The writer of the Zohar surgically drew blood,

pulsing, from the unseen circulation

of the stars, gathered in a cup

the words, the homesick sparks.


The grave split open, the alphabet arose,

each letter was an angel, each a crystal shard,

each held refracted droplets dating from Creation.

These sang. And there, within, glowed

Ruby, jacinth, lapis lazuli,

so many scattered seedlings

not yet stone.


And night, the blackest tiger,

roared; and wounded day

lay writhing there,

in pools of light.


The shining was a mouth tight shut.

An aura, only, showed God hid within the soul.9


   The poet gathering the ‘homesick sparks’, the exiled relics, within each human soul, of God’s primordial creative word, ‘Let there be light’: this is core Kabbalist imagery.


   ‘The shining was a mouth tight shut’: Sachs’ poetry, which begins in an urgent refusal to be silenced, increasingly evolves into an evocation of ecstatic silence.

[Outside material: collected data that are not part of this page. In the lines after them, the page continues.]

(* ===== verification/LoopHttp.v ===== *)
(** The HTTP packet types of the loop driver: tables of the known methods and
    header names, and [http_message], which turns a start line or header line into
    a message; [ssh/c_src/loop_drv.c] from [HTTP_HDR_HASH_SIZE] to [http_message].

    A pointer is the memory from there on.  Reads past the end of that memory find
    no matching character. *)
From stdpp Require Import strings.
From S2P Require Import Prelude ErlTerm Erts LoopDesc LoopMsg.
#[local] Open Scope Z_scope.

(** * Characters and strings *)

Definition CR := 13.
Definition LF := 10.
Definition SPC := 32.
Definition TAB := 9.
Definition CRNL (p : bytes) : bool := (byte_at p 0 =? CR) && (byte_at p 1 =? LF).
Definition NL (p : bytes) : bool := byte_at p 0 =? LF.
Definition SP (p : bytes) : bool := (byte_at p 0 =? SPC) || (byte_at p 0 =? TAB).

(** [ctype.h] in the C locale. *)
Definition isdigit (c : Z) : bool := (48 <=? c) && (c <=? 57).
Definition islower (c : Z) : bool := (97 <=? c) && (c <=? 122).
Definition isupper (c : Z) : bool := (65 <=? c) && (c <=? 90).
Definition toupper (c : Z) : Z := if islower c then c - 32 else c.
Definition tolower_c (c : Z) : Z := if isupper c then c + 32 else c.

(** [strncmp(a, b, n) == 0]. *)
Fixpoint strncmp_eq (a b : bytes) (n : nat) : bool :=
  match n with
  | O => true
  | S n => (byte_at a 0 =? byte_at b 0) &&
           ((byte_at a 0 =? 0) || strncmp_eq (tail a) (tail b) n)
  end.
(** [memchr] as an index. *)
Fixpoint memchr (p : bytes) (c : Z) (n : nat) : option nat :=
  match n, p with
  | S n, x :: p => if x =? c then Some 0%nat else S <$> memchr p c n
  | _, _ => None
  end.

Fixpoint my_strncasecmp_loop (s1 s2 : bytes) (n : nat) : Z :=
  match n with
  | S n =>
      if negb (byte_at s1 0 =? 0) && negb (byte_at s2 0 =? 0) &&
         (toupper (byte_at s1 0) =? toupper (byte_at s2 0))
      then my_strncasecmp_loop (tail s1) (tail s2) n
      else toupper (byte_at s1 0) - toupper (byte_at s2 0)
  | O => toupper (byte_at s1 0) - toupper (byte_at s2 0)
  end.
(** [n] is not 0. *)
Definition my_strncasecmp (s1 s2 : bytes) (n : nat) : Z := my_strncasecmp_loop s1 s2 (n - 1).

(** * Tables *)

Definition HTTP_HDR_HASH_SIZE := 53.
Definition HTTP_METH_HASH_SIZE := 13.
Definition set_stack (st : list binary) : Loop unit := modify (fun w : W =>
  World (desc w) st (async_ref w) (queue w) (calls w) (packets w)).
Definition set_queue (q : Q) : Loop unit := modify (fun w : W =>
  World (desc w) (buffer_stack w) (async_ref w) q (calls w) (packets w)).
(** Ghost: record a packet. *)
Definition handed (p : bytes) : Loop unit := modify (fun w : W =>
  World (desc w) (buffer_stack w) (async_ref w) (queue w) (calls w) (packets w ++ [p])).

Definition driver_alloc_binary (n : Z) : Loop (option binary) :=
  ok ← driver_alloc_ok n;
  w ← get;
  mret (if ok : bool then Some (fresh (calls w) n) else None).
Definition driver_realloc_binary (b : binary) (n : Z) : Loop (option binary) :=
  ok ← driver_alloc_ok n;
  w ← get;
  mret (if ok : bool then Some (take (Z.to_nat n) b ++ fresh (calls w) (n - orig_size b)) else None).

Definition alloc_buffer (minsz : Z) : Loop (option binary) :=
  w ← get;
  match buffer_stack w with
  | buf :: st =>
      set_stack st;;;
      if orig_size buf <? minsz then driver_realloc_binary buf minsz else mret (Some buf)
  | [] => driver_alloc_binary minsz
  end.

Definition release_buffer (buf : binary) : Loop unit :=
  w ← get;
  if (orig_size buf >? INET_MAX_BUFFER) || (BUFFER_STACK_SIZE <=? length (buffer_stack w))%nat
  then skip
  else set_stack (buf :: buffer_stack w).

Definition free_buffer (buf : binary) : Loop unit :=
  w ← get;
  if refc (calls w) =? 1 then release_buffer buf else skip.

Definition i_buf_bytes (d : loop_descriptor) : binary := default [] (i_buf d).

Definition loop_expand_buffer (len : Z) : Loop Z :=
  d ← get_desc;
  let ulen := int32 (i_ptr_start d + len) in
  if ulen <=? i_bufsz d then mret 0
  else if ulen <=? orig_size (i_buf_bytes d) then
    upd (w_i_bufsz ulen);;;
    mret 0
  else
    bin ← driver_realloc_binary (i_buf_bytes d) ulen;
    match bin with
    | None => mret (-1)
    | Some bin =>
        upd (w_i_buf (Some bin));;;
        upd (w_i_bufsz ulen);;;
        mret 0
    end.

(** The result of [alloc_buffer] is not tested in the source: without memory it is
    dereferenced, and nothing of what follows is meaningful. *)
Definition loop_push_buffer (buf : bytes) (len : Z) : Loop Z :=
  d ← get_desc;
  let src := take (Z.to_nat len) buf in
  match i_buf d with
  | None =>
      bin ← alloc_buffer len;
      upd (fun d => w_i_ptr len (w_i_ptr_start 0 (w_i_bufsz len
        (w_i_buf ((fun b => store b 0 src) <$> bin) d))))
  | Some b =>
      let sz_before := i_ptr_start d in
      let sz_filled := i_ptr d - i_ptr_start d in
      if len <=? sz_before then
        upd (fun d => w_i_ptr_start (i_ptr_start d - len)
          (w_i_buf (Some (store b (i_ptr_start d - len) src)) d))
      else
        bin ← alloc_buffer (int32 (i_bufsz d + len));
        let data := slice (Z.to_nat (i_ptr_start d)) (Z.to_nat sz_filled) b in
        free_buffer b;;;
        upd (fun d => w_i_ptr (sz_filled + len) (w_i_ptr_start 0
          (w_i_bufsz (int32 (i_bufsz d + len))
            (w_i_buf ((fun bin => store (store bin 0 src) len data) <$> bin) d))))
  end;;;
  upd (w_i_remain 0);;;
  mret 0.

Definition loop_clear_input : Loop unit :=
  d ← get_desc;
  match i_buf d with Some b => free_buffer b | None => skip end;;;
  upd (fun d => w_i_bufsz 0 (w_i_ptr_start 0 (w_i_ptr 0 (w_i_remain 0 (w_i_buf None d))))).

Definition loop_restart_input : Loop unit :=
  d ← get_desc;
  if negb (i_ptr_start d =? 0) then
    let n := i_ptr d - i_ptr_start d in
    let b := i_buf_bytes d in
    upd (fun d => w_i_ptr n (w_i_ptr_start 0
      (w_i_buf (Some (store b 0 (slice (Z.to_nat (i_ptr_start d)) (Z.to_nat n) b))) d)))
  else skip.

(** * Subscriptions

    [subs_list]: the first element is in the descriptor, a new one is linked after it. *)
Definition NO_SUBSCRIBERS (subs : list Z) : bool := match subs with [] => true | _ => false end.
Definition sizeof_subs_list := 16.

Definition save_subscriber (pid : Z) : Loop Z :=
  d ← get_inet;
  match empty_out_q_subs d with
  | [] => upd_inet (w_empty_out_q_subs [pid]);;; mret 1
  | s :: next =>
      ok ← driver_alloc_ok sizeof_subs_list;
      if ok : bool then
        upd_inet (w_empty_out_q_subs (s :: pid :: next));;;
        mret 1
      else mret 0
  end.

Definition free_subscribers : Loop unit := upd_inet (w_empty_out_q_subs []).

Fixpoint send_all (subs : list Z) (msg : spec) : Loop unit :=
  match subs with
  | [] => skip
  | s :: subs => driver_send_term s msg;;; send_all subs msg
  end.
Definition send_to_subscribers (free_subs : bool) (msg : spec) : Loop unit :=
  d ← get_inet;
  if NO_SUBSCRIBERS (empty_out_q_subs d) then skip else
  send_all (empty_out_q_subs d) msg;;;
  when free_subs do upd_inet (w_empty_out_q_subs []).

Definition send_empty_out_q_msgs : Loop unit :=
  d ← get_inet;
  if NO_SUBSCRIBERS (empty_out_q_subs d) then skip else
  send_to_subscribers true (empty_out_q_spec (dport d)).

Definition loop_clear_output : Loop unit :=
  w ← get;
  set_queue (driver_deq (queue w) (int32 (driver_sizeq (queue w))));;;
  send_empty_out_q_msgs.

(** * Statistics

    [unsigned long] has [ulong] bits. *)
Section Stats.
Context (ulong : Z).
(** [double + (int - double) / unsigned long]. *)
Definition d_avg (avg : double) (len n : Z) : double :=
  d_add avg (d_div (d_sub (d_of_Z len) avg) (d_of_Z n)).

Definition count_output (len : Z) (s : statistics) : statistics :=
  let n := wrap ulong (send_cnt s + 1) in
  let t := wrap ulong (send_oct0 s + len) in
  let c := c_bool (t <? send_oct0 s) in
  let avg := send_avg s in
  let s := s_send_oct0 t s in
  let s := s_send_oct1 (wrap ulong (send_oct1 s + c)) s in
  let n := if n =? 0 then 1 else n in
  let s := s_send_avg (d_avg avg len n) s in
  let s := if wrap ulong len >? send_max s then s_send_max (wrap ulong len) s else s in
  s_send_cnt n s.
Definition inet_output_count (len : Z) : Loop unit :=
  upd_inet (fun d => w_stats (count_output len (stats d)) d).

Definition count_input (len : Z) (s : statistics) : statistics :=
  let n := wrap ulong (recv_cnt s + 1) in
  let t := wrap ulong (recv_oct0 s + len) in
  let c := c_bool (t <? recv_oct0 s) in
  let avg := recv_avg s in
  let s := s_recv_oct0 t s in
  let s := s_recv_oct1 (wrap ulong (recv_oct1 s + c)) s in
  let n := if n =? 0 then 1 else n in
  let avg := d_avg avg len n in
  let s := s_recv_avg avg s in
  let s := if wrap ulong len >? recv_max s then s_recv_max (wrap ulong len) s else s in
  let dvi := recv_dvi s in
  let s := s_recv_dvi (d_add dvi (d_div (d_sub (d_sub (d_of_Z len) avg) dvi) (d_of_Z n))) s in
  s_recv_cnt n s.
Definition inet_input_count (len : Z) : Loop unit :=
  upd_inet (fun d => w_stats (count_input len (stats d)) d).
End Stats.
End Buf.

(** * Packets *)

Definition FCGI_VERSION_1 := 1.
Definition CDR_MAGIC := "GIOP"%string.
Definition TPKT_VRSN := 3.
Definition fcgi_head_size := 8.
Definition cdr_head_size := 12.
Definition tpkt_head_size := 4.

(** Where the cases of the [switch] go: the labels [done], [remain], [more] and
    [error], and the returns. *)
Inductive packet_case :=
  | Done (plen : Z) | Remain (plen hlen : Z) | More | PacketError.
#[export] Instance packet_case_eq_dec : EqDecision packet_case.
Proof. solve_decision. Defined.

(** [memchr] with an [int] count: a negative one is a huge [size_t]. *)
Definition memchr_int (p : bytes) (c n : Z) : option Z :=
  Z.of_nat <$> memchr p c (if n <? 0 then length p else Z.to_nat n).

(** The long tag of ASN.1: [while (nn && (( *tptr & 0x80) == 0x80)) { tptr++; nn--; }] *)
Fixpoint asn1_tag (tptr : bytes) (nn : Z) : bytes * Z :=
  match tptr with
  | c :: tptr' => if negb (nn =? 0) && ((c & 0x80)%C =? 0x80) then asn1_tag tptr' (nn - 1) else (tptr, nn)
  | [] => (tptr, nn)
  end.
(** The length field of ASN.1 at [tptr], [nn] characters remain. *)
Definition asn1_length (ptr tptr : bytes) (nn : Z) : packet_case :=
  let length := (byte_at tptr 0 & 0x7f)%C in
  let hlen_at (tptr : bytes) := Z.of_nat (List.length ptr) - Z.of_nat (List.length tptr) in
  if (byte_at tptr 0 & 0x80)%C =? 0x80 then
    let tptr := tail tptr in
    let nn := nn - 1 in
    if nn <? length then More
    else if length =? 1 then Remain (get_int8 tptr) (hlen_at (drop 1 tptr))
    else if length =? 2 then Remain (get_int16 tptr) (hlen_at (drop 2 tptr))
    else if length =? 3 then Remain (get_int24 tptr) (hlen_at (drop 3 tptr))
    else if length =? 4 then Remain (get_int32 tptr) (hlen_at (drop 4 tptr))
    else PacketError
  else Remain length (hlen_at (tail tptr)).
Definition asn1_case (ptr : bytes) (n : Z) : packet_case :=
  if n <? 2 then More else
  let nn := n - 1 in
  let tptr := tail ptr in
  if (byte_at ptr 0 & 0x1f)%C =? 0x1f then
    let '(tptr, nn) := asn1_tag tptr nn in
    if nn <? 2 then More else asn1_length ptr (tail tptr) (nn - 1)
  else asn1_length ptr tptr nn.

(** The lines of a header, [ptr1] is [ptr + off].  Every turn moves [ptr1]: [fuel]
    is the size of the memory. *)
Fixpoint http_lines (fuel : nat) (http_state : Z) (ptr : bytes) (off len n nsz nfill : Z) : packet_case :=
  match fuel with
  | O => More
  | S fuel =>
      match memchr_int (drop (Z.to_nat off) ptr) LF len with
      | None => if (nsz =? 0) && (nfill =? n) then Done n else More
      | Some i =>
          let plen := off + i + 1 in
          if http_state =? 0 then Done plen
          else if plen <? n then
            if SP (drop (Z.to_nat plen) ptr) then http_lines fuel http_state ptr plen (len - plen) n nsz nfill
            else Done plen
          else More
      end
  end.
Definition http_case (http_state : Z) (ptr : bytes) (n nsz nfill : Z) : packet_case :=
  if ((n =? 1) && NL ptr) || ((n =? 2) && CRNL ptr) then Done n
  else http_lines (S (length ptr)) http_state ptr 0 n n nsz nfill.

In 1939 she and her mother were compelled by Nazi regulations to sell their flat and provide the authorities with an inventory of its contents. It was probably on this occasion that the incident occurred which she records in her brief lyrical memoir Life Under Threat, when a gang of local Nazi thugs, members of the SS or SA, along with their wives, burst into the flat, and then, right before the eyes of its defenceless owners, proceeded to plunder it. She describes the effect on her of this:


For five days I lived under a witches’ spell, speechless. My voice had taken flight, gone to swim with the fish. It had deserted the body’s other members; they were left standing, in horror, turned to salt. Such was its bewilderment, all real utterance being forbidden, the power of speech abandoned me.10


   Why did she so dedicate herself, in exile, to writing? One may see it, very much, as an act of defiant recovery from that traumatic experience of being, in the most literal fashion, silenced by her enemies. But the integrity of her writing, at the same time, represents another silencing; now, on the contrary, one that is internally enacted. For here she herself sets out to silence the clamour of the merely egoistic ego – so as to let the otherwise submerged voice of the soul emerge from underneath.

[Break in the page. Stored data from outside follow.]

Lemma ensures_deq_async : Ens deq_async.
Proof. unfold deq_async. ens. Qed.
#[local] Hint Resolve ensures_deq_async : keeps.
Lemma ensures_send_term to sp : Ens (driver_send_term to sp).
Proof. apply ensures_call. Qed.
Lemma ensures_output_term sp : Ens (driver_output_term sp).
Proof. apply ensures_call. Qed.
#[local] Hint Resolve ensures_send_term ensures_output_term : keeps.
Lemma ensures_http_send async sync : Ens (http_send async sync).
Proof. unfold http_send. ens. Qed.
#[local] Hint Resolve ensures_http_send : keeps.
Lemma ensures_async_error err : Ens (async_error err).
Proof. unfold async_error, async_error_am, send_async_error. ens. Qed.
#[local] Hint Resolve ensures_async_error : keeps.
Lemma ensures_scanbit8 buf len : Ens (scanbit8 buf len).
Proof. unfold scanbit8. ens. Qed.
Lemma ensures_once code : Ens (once code).
Proof.
  intros w. unfold once. destruct (code <? 0); [done|]. rewrite (bind_eq get_inet _ _ _ _ eq_refl).
  destruct (Z.eqb_spec (active (inet (desc w))) INET_ONCE) as [E1|]; [|done].
  split; try done. by rewrite E1.
Qed.
Lemma ensures_port_data buf len : Ens (inet_port_data buf len).
Proof. unfold inet_port_data. ens. Qed.
Lemma ensures_port_binary_data b o len : Ens (inet_port_binary_data b o len).
Proof. unfold inet_port_binary_data. ens. Qed.
Lemma ensures_async_data buf len : Ens (inet_async_data buf len).
Proof. unfold inet_async_data. ens. Qed.
Lemma ensures_async_binary_data p b o len : Ens (inet_async_binary_data p b o len).
Proof. unfold inet_async_binary_data. ens. Qed.
Lemma ensures_loop_message buf len : Ens (loop_message buf len).
Proof. unfold loop_message. ens. Qed.
Lemma ensures_loop_binary_message b o len : Ens (loop_binary_message b o len).
Proof. unfold loop_binary_message. ens. Qed.
#[local] Hint Resolve ensures_scanbit8 ensures_once ensures_port_data ensures_port_binary_data
  ensures_async_data ensures_async_binary_data ensures_loop_message ensures_loop_binary_message : keeps.
(** A state that differs in what sending changes: counters, the caller, the calls, and the queue. *)
Lemma streaming_with w w' : streaming w -> conf (inet (desc w')) = conf (inet (desc w)) ->
  active (inet (desc w')) = active (inet (desc w)) ->
  buf_view (desc w') = buf_view (desc w) -> all_bytes (q_bytes (queue w')) -> streaming w'.
Proof.
  intros [[[] ? ? ? ?] [_ Hz] [] ?] Hc Ha Hv Hq. destruct (conf_fields _ _ Hc) as (Es & Eb & Eh).
  destruct (IS_state _ _ Es) as [Ei Ec]. pose proof (buf_view_ok _ _ (eq_sym Hv) g_ok) as Hok.
  pose proof (buf_view_unread _ _ Hv) as Hu. injection Hv as V1 V2 V3 V4 V5.
  assert (good w') by (split; rewrite ?Eh, ?Hu, ?V1; done).
  split; [split|split|split|]; rewrite ?V1, ?V2, ?V4, ?V5, ?Eb, ?Eh, ?Ei, ?Ec, ?Ha; done.
Qed.
Lemma streaming_received w r w' : streaming w -> 0 <= r -> received w r w' -> quiet w' -> settled w' -> streaming w'.
Proof.
  intros [[] _ _ ?] Hr [] Hq Hs. destruct (conf_fields _ _ rc_conf0) as (Es & Eb & _).
  destruct (IS_state _ _ Es) as [Ei Ec]. split; [split| | |]; rewrite ?Eb, ?Ei, ?Ec; auto. apply Hs.
Qed.
(** A step from a port in order to one, through which [sent] bytes were put in. *)
Definition passes (data : bytes) w w' : Prop := streaming w' /\ conf (inet (desc w')) = conf (inet (desc w)) /\
  stream w' = stream w ++ data.
Lemma passes_trans a b w w1 w2 : passes a w w1 -> passes b w1 w2 -> passes (a ++ b) w w2.
Proof. intros (Hs & Hh & Ht) (Hs' & Hh' & Ht'). split_and!; [done|congruence|by rewrite Ht', Ht, app_assoc]. Qed.
Lemma passes_with w w' : streaming w -> conf (inet (desc w')) = conf (inet (desc w)) ->
  active (inet (desc w')) = active (inet (desc w)) ->
  buf_view (desc w') = buf_view (desc w) -> queue w' = queue w -> packets w' = packets w -> passes [] w w'.
Proof.
  intros Hs Hc Ha Hv Hq Hp. split_and!; [|done|].
  - apply (streaming_with w); try done. rewrite Hq. apply Hs.
  - unfold stream. by rewrite Hq, Hp, (buf_view_unread _ _ Hv), app_nil_r.
Qed.
Lemma recv_passes w : streaming w -> passes [] w (snd (loop_recv ulong 0 w)).
Proof.
  intros Hs. destruct (loop_recv_spec ulong 0 w (st_rested _ Hs) ltac:(lia)) as (Hr & Hq & Hst).
  destruct (Hq (st_quiet _ Hs) eq_refl) as [Hr0 Hq']. specialize (Hst eq_refl (st_settled _ Hs)).
  pose proof (streaming_received _ _ _ Hs Hr0 Hr Hq' Hst) as Hs'. pose proof Hr as [].
  split_and!; [done|done|].
  destruct rc_stream0 as (lost & -> & [->|[? _]]); [|lia]. by rewrite app_nil_r.
Qed.
Lemma enqueue_passes q fr w : streaming w -> q_bytes q = q_bytes (queue w) ++ fr -> all_bytes fr ->
  passes fr w (snd (set_queue q w)).
Proof.
  intros Hs Hq Hf. split_and!; [|done|].
  - apply (streaming_with w); try done. cbn. rewrite Hq. apply all_bytes_app. split; [apply Hs|done].
  - unfold stream. cbn. by rewrite Hq, !app_assoc.
Qed.
Lemma put_int8_bytes i : all_bytes (put_int8 i).
Proof. unfold put_int8. rewrite land_0xff. repeat constructor; apply is_byte_u8. Qed.
Lemma header_bytes htype len h : packet_header htype len = Some h -> all_bytes h.
Proof.
  unfold packet_header. repeat case_match; intros [= <-]; auto using put_int8_bytes with cint. constructor.
Qed.
(** The part of the two send functions after the header. *)
Lemma queued_passes w n (f : Q -> Q) fr : streaming w -> q_bytes (f (queue w)) = q_bytes (queue w) ++ fr -> all_bytes fr ->
  let r := (inet_output_count ulong n;;; w ← get; set_queue (f (queue w));;; loop_recv ulong 0;;; mret 0) w in
  fst r = 0 /\ passes fr w (snd r).
Proof.
  intros Hs Hq Hf. set (w1 := snd (inet_output_count ulong n w)).
  assert (passes [] w w1) as H1 by (by apply passes_with).
  rewrite (bind_eq (inet_output_count ulong n) _ _ tt w1 eq_refl), (bind_eq get _ _ _ _ eq_refl).
  change (queue w1) with (queue w). set (w2 := snd (set_queue (f (queue w)) w1)).
  rewrite (bind_eq (set_queue _) _ _ tt w2 eq_refl).
  assert (passes fr w1 w2) as H2 by (apply enqueue_passes; [apply H1|done|done]).
  pose proof (recv_passes _ (proj1 H2)) as H3.
  destruct (loop_recv ulong 0 w2) as [r w3] eqn:E3. rewrite (bind_eq _ _ _ _ _ E3). split; [done|].
  rewrite <-(app_nil_r fr). exact (passes_trans _ _ _ _ _ H1 (passes_trans _ _ _ _ _ H2 H3)).
Qed.
Lemma loop_send_passes data w : streaming w -> all_bytes data ->
  let r := loop_send ulong data (Z.of_nat (length data)) w in
  fst r = 0 /\ passes (frame (htype (inet (desc w))) data) w (snd r).
Proof.
  intros Hs Hb. unfold loop_send, frame. rewrite (bind_eq get_inet _ _ _ _ eq_refl).
  destruct (packet_header _ _) as [h|] eqn:Eh; [|by split; [|apply passes_with]].
  change (default [] _) with (h ++ data).
  apply (queued_passes w _ (fun q => driver_enq (driver_enq q h) data)); [done| |].
  - by rewrite !q_enq_bytes, app_assoc.
  - apply all_bytes_app. split; [by eapply header_bytes|done].
Qed.
Lemma loop_sendv_passes segs w : streaming w -> all_bytes (concat segs) ->
  let r := loop_sendv ulong ([] :: segs) (Z.of_nat (length (concat segs))) w in
  fst r = 0 /\ passes (frame (htype (inet (desc w))) (concat segs)) w (snd r).
Proof.
  intros Hs Hb. unfold loop_sendv, frame. rewrite (bind_eq get_inet _ _ _ _ eq_refl).
  destruct (packet_header _ _) as [h|] eqn:Eh; [|by split; [|apply passes_with]].
  set (ev := if 0 <? Z.of_nat (length h) then <[0%nat:=h]> ([] :: segs) else [] :: segs).
  assert (concat ev = h ++ concat segs) as Hev.
  { unfold ev. destruct (Z.ltb_spec 0 (Z.of_nat (length h))); [done|]. destruct h; [done|]. cbn in *. lia. }
  change (default [] _) with (h ++ concat segs).
  apply (queued_passes w _ (fun q => driver_enqv q ev 0)); [done| |].
  - by rewrite q_enqv_bytes, Hev by lia.
  - apply all_bytes_app. split; [by eapply header_bytes|done].
Qed.
Lemma exec_passes s w : streaming w -> all_bytes (sent s) ->
  passes (frame (htype (inet (desc w))) (sent s)) w (snd (exec s w)).
Proof.
  intros Hs Hb. set (w1 := snd (set_caller w)).
  assert (set_caller w = (tt, w1)) as Ew1 by done.
  assert (passes [] w w1) as H1 by (by apply passes_with).
  assert (forall m : M (world Q) Z, (fst (m w1) = 0 /\ passes (frame (htype (inet (desc w1))) (sent s)) w1 (snd (m w1))) ->
    passes (frame (htype (inet (desc w))) (sent s)) w
      (snd ((set_caller;;; (d ← get_inet;
        if negb (IS_CONNECTED d) then inet_reply_error ENOTCONN;;; skip
        else r ← m; when r =? 0 do (inet_reply_ok;;; skip))) w))) as Hm.
  { intros m [Hr Hp]. rewrite (bind_eq _ _ _ _ _ Ew1), (bind_eq get_inet _ _ _ _ eq_refl), (st_connected _ (proj1 H1)).
    cbn [negb]. destruct (m w1) as [r w2]eqn:E2. cbn [fst snd] in *. subst r. rewrite (bind_eq _ _ _ _ _ E2).
    assert (passes [] w2 (snd ((inet_reply_ok;;; skip) w2))) as H3 by (apply passes_with; [apply Hp|done..]).
    rewrite <-(app_nil_r (frame _ _)). exact (passes_trans _ _ _ _ _ H1 (passes_trans _ _ _ _ _ Hp H3)). }
  destruct s as [data|segs]; apply Hm; [apply loop_send_passes|apply loop_sendv_passes]; try done; apply H1.
Qed.
Lemma execs_passes l w : streaming w -> Forall (fun s => all_bytes (sent s)) l ->
  passes (concat (map (fun s => frame (htype (inet (desc w))) (sent s)) l)) w (snd (execs l w)).
Proof.
  intros Hs Hl. revert w Hs. induction Hl as [|s l Hb Hl IH]; intros w Hs; [by apply passes_with|].
  cbn [execs map concat]. pose proof (exec_passes s w Hs Hb) as H1.
  destruct (exec s w) as [[] w1] eqn:E1. cbn [snd] in H1. rewrite (bind_eq _ _ _ _ _ E1).
  specialize (IH w1 (proj1 H1)). replace (htype (inet (desc w1))) with (htype (inet (desc w))) in IH
    by (symmetry; apply conf_htype, H1). exact (passes_trans _ _ _ _ _ H1 IH).
Qed.
End Send.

   That which she seeks to suppress does not easily submit. The onslaught of her paranoia is, perhaps, its furious, panicky revenge. Nevertheless, the resultant poetry remains quite unequivocal in its aspiration.


   Accordingly, her work embodies the very fiercest possible antithesis to any sort of mere propaganda ideology, appealing to impulses of corporate egoism. The experience of the Shoah caused Paul Celan to lose his faith in God; not so, Sachs. Why not? I think the reason is simply that Sachs’ faith had never, in the slightest degree, been associated with the sort of evangelistic propaganda-assurance which such a trauma might be supposed to invalidate. No matter how great the suffering she reports, it is never for her an argument against faith. A number of her poems refer to the biblical figure of Job as a symbol of the very utmost affliction; none of them, though, echo Job’s complaint that almighty God has treated him unjustly. Indeed it does not seem that she conceived of God as being almighty, in this sense, at all. There is no egoism in her tragic faith, no element of laying claim to promised rewards. On the contrary, that is just what it means to call such faith ‘tragic’. It is equal to even the greatest tragedy: a purely ego-transcendent, and therefore in principle unwavering, affirmation of the world’s ultimate loveliness, as God’s creation, come what may.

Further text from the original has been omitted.